If Rizzo was a follower earlier in his career, he has clearly shown a shift in more recent seasons, none more than this one, with its real-world backdrop and its borrowed-time feel for the core.

“Anthony Rizzo has matured a lot since we played together, in a great way,” Ross said. “Not that he was immature before. But he continues to grow and wants to be the leader that he knows he is. And he has those characteristics.”

Teammates say they’ve noticed small differences in Rizzo even since last year, in a willingness to approach a teammate with something he’s noticed or even to take charge of a drill that’s not being done right.

Rizzo said that only works “when guys know it’s coming from the right place and coming from the heart,” he said, noting the change in clubhouse cultures just since his debut in San Diego in 2011. “It’s not, ‘Call someone out in front of the whole team’ anymore. My first couple of years it was more of that.

“You just learn more and more now it’s not really the way to do it as much anymore, because guys will crawl into a hole a little bit more and lose your trust.”

If he’s ascending at 31 into a “leadership” role, it’s more a natural order of things, Rizzo suggested, more the turn of the core players to ascend after the likes of past veterans John Lackey, Dexter Fowler, Miguel Montero or even Ross cycled out of the clubhouse as players.

But don’t confuse Rizzo with Jason Heyward as a guy who’s suddenly going to call the next rain-delay meeting that inspires a clubhouse to change baseball history. That’s still not necessarily Rizzo’s way.

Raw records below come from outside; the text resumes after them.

Lemma decompressScript_form s c rest :
  form s c -> decompressScript (mkSlice (c ++ rest) (zlen c)) = Ok s.
Proof.
  intros Hf. destruct Hf as [hash Hl | hash Hl | p x Hp Hx | x y k Hx Hy Hk | s Hlen].
  - unfold decompressScript. rewrite nonempty_tag, read_tag by reflexivity.
    cbn [Z.eqb]. rewrite reslice_tag by lia. cbn [obind]. now rewrite contents_app.
  - unfold decompressScript. rewrite nonempty_tag, read_tag by reflexivity.
    cbn [Z.eqb]. rewrite reslice_tag by lia. cbn [obind]. now rewrite contents_app.
  - unfold decompressScript. rewrite nonempty_tag, read_tag by (destruct Hp; subst; reflexivity).
    assert (Hv : b2z p = 2 \/ b2z p = 3) by (destruct Hp; subst; auto).
    skip_tags. replace (_ || _) with true by lia. rewrite reslice_tag by lia. cbn [obind].
    rewrite contents_app, z2b_b2z. unfold p2pk_of. now rewrite zlen_cons, Hx.
  - now apply (decompress_uncompressed x y k).
  - destruct (general_size _ Hlen) as [_ Hr]. unfold decompressScript. rewrite contents_app.
    rewrite deserializeVLQ_vlq, serializeSizeVLQ_len by done. rewrite <- app_assoc. cbn [s_len].
    set (v := vlq (zlen s + numSpecialScripts)) in *. rewrite zlen_app.
    pose proof (zlen_vlq (zlen s + numSpecialScripts)) as Hv. fold v in Hv.
    pose proof (zlen_nonneg s).
    unfold len_ok, numSpecialScripts in *. skip_tags.
    replace (zlen s + 6 - 6) with (zlen s) by lia.
    rewrite (wrapU_small 64), !int64_small by lia.
    replace (zlen s <? 0) with false by lia.
    rewrite reslice_app by lia. cbn [obind]. now rewrite contents_app.
Qed.
End Decompress.

(** * The claims *)

Section TxOutCodec.
Context `{PubKeysLaws}.

(** The bytes of a compressed output. *)
Definition txout_form (amount : Z) (pkScript : bytes) : bytes :=
  vlq (compressTxOutAmount amount) ++ compressed pkScript.

Lemma zlen_txout_form amount pkScript :
  len_ok pkScript -> 
  zlen (txout_form amount pkScript) = compressedTxOutSize amount pkScript.
Proof.
  intros Hlen. unfold txout_form, compressedTxOutSize.
  rewrite zlen_app, zlen_compressed, serializeSizeVLQ_len; try done.
  apply compressTxOutAmount_range.
Qed.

It’s not like he needs anyone to “slap a ‘C’ on his chest,” as some of our favorite, amped-up broadcasters like to shout.

“It’s just being mindful,” Rizzo said. “Not running from being the leader, being the quote-unquote face of the franchise or however you want to say it. It’s embracing it and making sure everyone is OK in all aspects, whether it’s our bullpen, whether it’s guys not playing every day — just picking guys up and making them feel all right. And in return, it’s the same thing guys are doing for me.”

It’s also the chains on Wednesday. And the pocket of hand sanitizer in the opener. And whatever he has in store behind the smile tomorrow.

“He’s doing a great job of leading,” Ross said, “and being the example of having fun.”